Hacker News new | ask | show | jobs
by dglass 2832 days ago
The thing that I still don't know about are how would things like data persistence be handled in a cross platform manner?

I recently built a kotlin Android app for work, and our architecture is tightly coupled to Android's Room database and LiveData objects. Obviously if we build it to be cross platform we wouldn't be able to use a Room database or LiveData objects on an iOS device. Would we have to roll our own persistence layer in a cross platform application? Or would we share business logic but still write a persistence layer using platform specific code?

It's not just persistence too. Any lower level API provided by the platform would still need to be written twice, right? Accessing the camera, the devices GPS location, or anything hardware related still needs an implementation for both platforms. Or would we eventually see libraries that would abstract this layer out, similar to react native?

Edit: Another thought...I haven't done much iOS development but the whole async nature of Android apps with the UI thread and background threads also seems like it would be a nightmare to deal with in a cross platform way. Does iOS involve a lot of async threads?

2 comments

I think the way is to write libraries for these use-cases. There is already a persistence lib for Kotlin Native called KNArch.db https://github.com/touchlab/knarch.db and it supports Android too.

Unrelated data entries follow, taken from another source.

(* ===== verification/Ast.v ===== *)
(** * Syntax trees (crates/noedb-ast/src: name.rs, expr.rs, window.rs, stmt.rs)

    The constructors and fields of the source, with their spans.  [Box] is left
    out; the types that refer to each other are one mutual definition. *)

From S2P Require Import Prelude Text Float64 Tokens.

(** ** Names and literals *)

Record Ident : Type := mkIdent { id_value : bytes; id_span : Span }.

Inductive ColumnRef : Type :=
| Named (table : option Ident) (column : Ident)
| ColStar (s : Span)
| QualifiedStar (table : Ident) (s : Span).

Record TableRef : Type := mkTableRef { tr_name : Ident; tr_alias : option Ident; tr_span : Span }.

Inductive Literal : Type :=
| LNull (s : Span)
| LInteger (n : Z) (s : Span)
| LFloat (f : f64) (s : Span)
| LString (v : bytes) (s : Span)
| LBoolean (b : bool) (s : Span).

Inductive BinaryOp : Type :=
| BEq | BNe | BLt | BGt | BLe | BGe | BAnd | BOr | BPlus | BMinus | BDiv | BMod | BMul | BLike | BDistance.
#[global] Instance BinaryOp_eq_dec : EqDecision BinaryOp.
Proof. solve_decision. Defined.

Inductive UnaryOp : Type := UMinus | UNot.
#[global] Instance UnaryOp_eq_dec : EqDecision UnaryOp.
Proof. solve_decision. Defined.

Inductive SqlType : Type :=
| TyInt | TyBoolean | TyFloat | TyVarchar (max_len : option Z) | TyText | TyDate | TyTimestamp
| TyVector (dim : Z) | TyNamed (name : bytes).
#[global] Instance SqlType_eq_dec : EqDecision SqlType.
Proof. solve_decision. Defined.

(** ** Windows *)

Inductive WindowFunc : Type := RowNumber | Rank | DenseRank | WSum | WAvg.
#[global] Instance WindowFunc_eq_dec : EqDecision WindowFunc.
Proof. solve_decision. Defined.

Definition WindowFunc_parse_name (name : bytes) : option WindowFunc :=
  let upper := to_upper name in
  if bool_decide (upper = bs "ROW_NUMBER") then Some RowNumber
  else if bool_decide (upper = bs "RANK") then Some Rank
  else if bool_decide (upper = bs "DENSE_RANK") then Some DenseRank
  else None.
Definition WindowFunc_parse_agg_name (name : bytes) : option WindowFunc :=
  let upper := to_upper name in
  if bool_decide (upper = bs "SUM") then Some WSum
  else if bool_decide (upper = bs "AVG") then Some WAvg
  else None.
Definition WindowFunc_is_ranking (f : WindowFunc) : bool :=
  match f with RowNumber | Rank | DenseRank => true | _ => false end.
Definition WindowFunc_is_aggregate (f : WindowFunc) : bool :=
  match f with WSum | WAvg => true | _ => false end.
Definition WindowFunc_sql_name (f : WindowFunc) : bytes :=
  bs match f with
     | RowNumber => "ROW_NUMBER" | Rank => "RANK" | DenseRank => "DENSE_RANK"
     | WSum => "SUM" | WAvg => "AVG"
     end.

Inductive FrameMode : Type := FrameRows | FrameRange.
Inductive FrameBound : Type :=
| UnboundedPreceding | Preceding (n : Z) | CurrentRow | Following (n : Z) | UnboundedFollowing.
Record WindowFrame : Type := mkWindowFrame { wf_mode : FrameMode; wf_start : FrameBound; wf_end : FrameBound }.

Inductive JoinKind : Type := JInner | JLeft.
Inductive SetOpKind : Type := SUnion | SIntersect | SExcept.
#[global] Instance JoinKind_eq_dec : EqDecision JoinKind.
Proof. solve_decision. Defined.
#[global] Instance SetOpKind_eq_dec : EqDecision SetOpKind.
Proof. solve_decision. Defined.

(** ** Expressions and queries *)

Inductive Expr : Type :=
| ELiteral (l : Literal)
| EColumn (c : ColumnRef)
| EBinary (op : BinaryOp) (left right : Expr) (s : Span)
| EUnary (op : UnaryOp) (expr : Expr) (s : Span)
| EIsNull (expr : Expr) (negated : bool) (s : Span)
| EIn (expr : Expr) (values : list Expr) (negated : bool) (s : Span)
| EInSubquery (expr : Expr) (query : SelectStmt) (negated : bool) (s : Span)
| EExists (query : SelectStmt) (negated : bool) (s : Span)
| EScalarSubquery (query : SelectStmt) (s : Span)
| EBetween (expr low high : Expr) (negated : bool) (s : Span)
| EParen (inner : Expr) (s : Span)
| EParameter (index : Z) (s : Span)
| ECurrentUser (s : Span)
| ECast (expr : Expr) (data_type : SqlType) (s : Span)
| EFunction (name : Ident) (args : list Expr) (over : option WindowSpec) (s : Span)
with WindowSpec : Type :=
| mkWindowSpec (partition_by : list Expr) (order_by : list OrderKey) (frame : option WindowFrame)
with OrderKey : Type :=
| mkOrderKey (expr : Expr) (asc : bool)
with SelectItem : Type :=
| mkSelectItem (expr : Expr) (alias : option Ident)
with FromItem : Type :=
| FromTable (t : TableRef)
| FromSubquery (query : SelectStmt) (alias : Ident) (s : Span)
with Join : Type :=
| mkJoin (jkind : JoinKind) (table : TableRef) (on : Expr) (s : Span)
with CteBody : Type :=
| CteSelect (q : SelectStmt)
| CteUnion (anchor : SelectStmt) (all : bool) (recursive : SelectStmt)
with CteDef : Type :=
| mkCteDef (name : Ident) (body : CteBody) (s : Span)
with WithClause : Type :=
| mkWithClause (recursive : bool) (ctes : list CteDef) (s : Span)
with CompoundSelect : Type :=
| mkCompoundSelect (op : SetOpKind) (all : bool) (right : SelectStmt)
with SelectStmt : Type :=
| mkSelectStmt (with_clause : option WithClause) (distinct : bool) (items : list SelectItem)
    (from : option FromItem) (joins : list Join) (where_clause : option Expr) (group_by : list Expr)
    (having_clause : option Expr) (order_by : list OrderKey) (limit offset : option Z)
    (compound : option CompoundSelect) (s : Span).

(** [Expr::span] *)
Definition expr_span (e : Expr) : Span :=
  match e with
  | ELiteral (LNull s | LInteger _ s | LFloat _ s | LString _ s | LBoolean _ s) => s
  | EColumn (ColStar s | QualifiedStar _ s) => s
  | EColumn (Named _ c) => id_span c
  | EBinary _ _ _ s | EUnary _ _ s | EIsNull _ _ s | EIn _ _ _ s | EInSubquery _ _ _ s
  | EExists _ _ s | EScalarSubquery _ s | EBetween _ _ _ _ s | EParen _ s | EParameter _ s
  | ECurrentUser s | ECast _ _ s | EFunction _ _ _ s => s
  end.

(** Assignments to single fields: [stmt.with_clause = ...], [stmt.compound = ...] *)
Definition set_with (w : option WithClause) (q : SelectStmt) : SelectStmt :=
  let 'mkSelectStmt _ d i f j wh g h o l off c s := q in mkSelectStmt w d i f j wh g h o l off c s.
Definition set_compound (c : option CompoundSelect) (q : SelectStmt) : SelectStmt :=
  let 'mkSelectStmt w d i f j wh g h o l off _ s := q in mkSelectStmt w d i f j wh g h o l off c s.

(** ** Statements *)

Record ColumnDef : Type := mkColumnDef {
  cd_name : Ident; cd_type : SqlType; cd_not_null : bool; cd_primary_key : bool; cd_unique : bool;
  cd_span : Span }.

Record InsertStmt : Type := mkInsertStmt {
  ins_table : Ident; ins_columns : option (list Ident); ins_values : list (list Expr); ins_span : Span }.
Record UpdateStmt : Type := mkUpdateStmt {
  up_table : Ident; up_assignments : list (Ident * Expr); up_where : option Expr; up_span : Span }.
Record DeleteStmt : Type := mkDeleteStmt { del_table : Ident; del_where : option Expr; del_span : Span }.
Record CreateTableStmt : Type := mkCreateTableStmt {
  ct_name : Ident; ct_if_not_exists : bool; ct_columns : list ColumnDef; ct_primary_key : list Ident;
  ct_span : Span }.
Record DropTableStmt : Type := mkDropTableStmt { dt_name : Ident; dt_span : Span }.
Record CreateIndexStmt : Type := mkCreateIndexStmt {
  ci_name : Ident; ci_table : Ident; ci_columns : list Ident; ci_span : Span }.
Record CreatePolicyStmt : Type := mkCreatePolicyStmt {
  cp_name : Ident; cp_table : Ident; cp_using : Expr; cp_span : Span }.
Record EnableRlsStmt : Type := mkEnableRlsStmt { rls_table : Ident; rls_span : Span }.
Inductive AlterTableAction : Type := AddColumn (c : ColumnDef).
Record AlterTableStmt : Type := mkAlterTableStmt {
  at_table : Ident; at_action : AlterTableAction; at_span : Span }.
Record ExecuteStmt : Type := mkExecuteStmt { ex_name : Ident; ex_params : list Literal; ex_span : Span }.
Record SetRoleStmt : Type := mkSetRoleStmt { sr_role : bytes; sr_span : Span }.
Record AnalyzeTableStmt : Type := mkAnalyzeTableStmt { an_table : Ident; an_span : Span }.

Inductive Statement : Type :=
| SSelect (q : SelectStmt)
| SInsert (s : InsertStmt)
| SUpdate (s : UpdateStmt)
| SDelete (s : DeleteStmt)
| SCreateTable (s : CreateTableStmt)
| SDropTable (s : DropTableStmt)
| SCreateIndex (s : CreateIndexStmt)
| SPrepare (name : Ident) (inner : Statement) (s : Span)
| SExecute (s : ExecuteStmt)
| SSetRole (s : SetRoleStmt)
| SEnableRls (s : EnableRlsStmt)
| SAlterTable (s : AlterTableStmt)
| SCreatePolicy (s : CreatePolicyStmt)
| SBeginTxn (s : Span)
| SCommitTxn (s : Span)
| SRollbackTxn (s : Span)
| SAnalyzeTable (s : AnalyzeTableStmt).

Definition select_span (q : SelectStmt) : Span :=
  let 'mkSelectStmt _ _ _ _ _ _ _ _ _ _ _ _ s := q in s.

(** [Statement::span] *)
Definition stmt_span (s : Statement) : Span :=
  match s with
  | SSelect q => select_span q
  | SInsert s => ins_span s
  | SUpdate s => up_span s
  | SDelete s => del_span s
  | SCreateTable s => ct_span s
  | SDropTable s => dt_span s
  | SCreateIndex s => ci_span s
  | SPrepare _ _ s => s
  | SExecute s => ex_span s
  | SSetRole s => sr_span s
  | SEnableRls s => rls_span s
  | SAlterTable s => at_span s
  | SCreatePolicy s => cp_span s
  | SBeginTxn s | SCommitTxn s | SRollbackTxn s => s
  | SAnalyzeTable s => an_span s
  end.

We are already using libraries to make easier to use background threads (RxJava, RxSwift) so I don't think it's that hard to implement a cross platform lib for that purpose. JetBrains is already trying to tackle the task with Coroutines for Kotlin Native: https://github.com/Kotlin/kotlinx.coroutines/tree/master/nat...

I'd suggest to use SQLite as a persistent storage. It's very fast, convenient and cross-platform.
Room/LiveData are abstractions over the persistent store but by default/in practice they abstract over SQLite.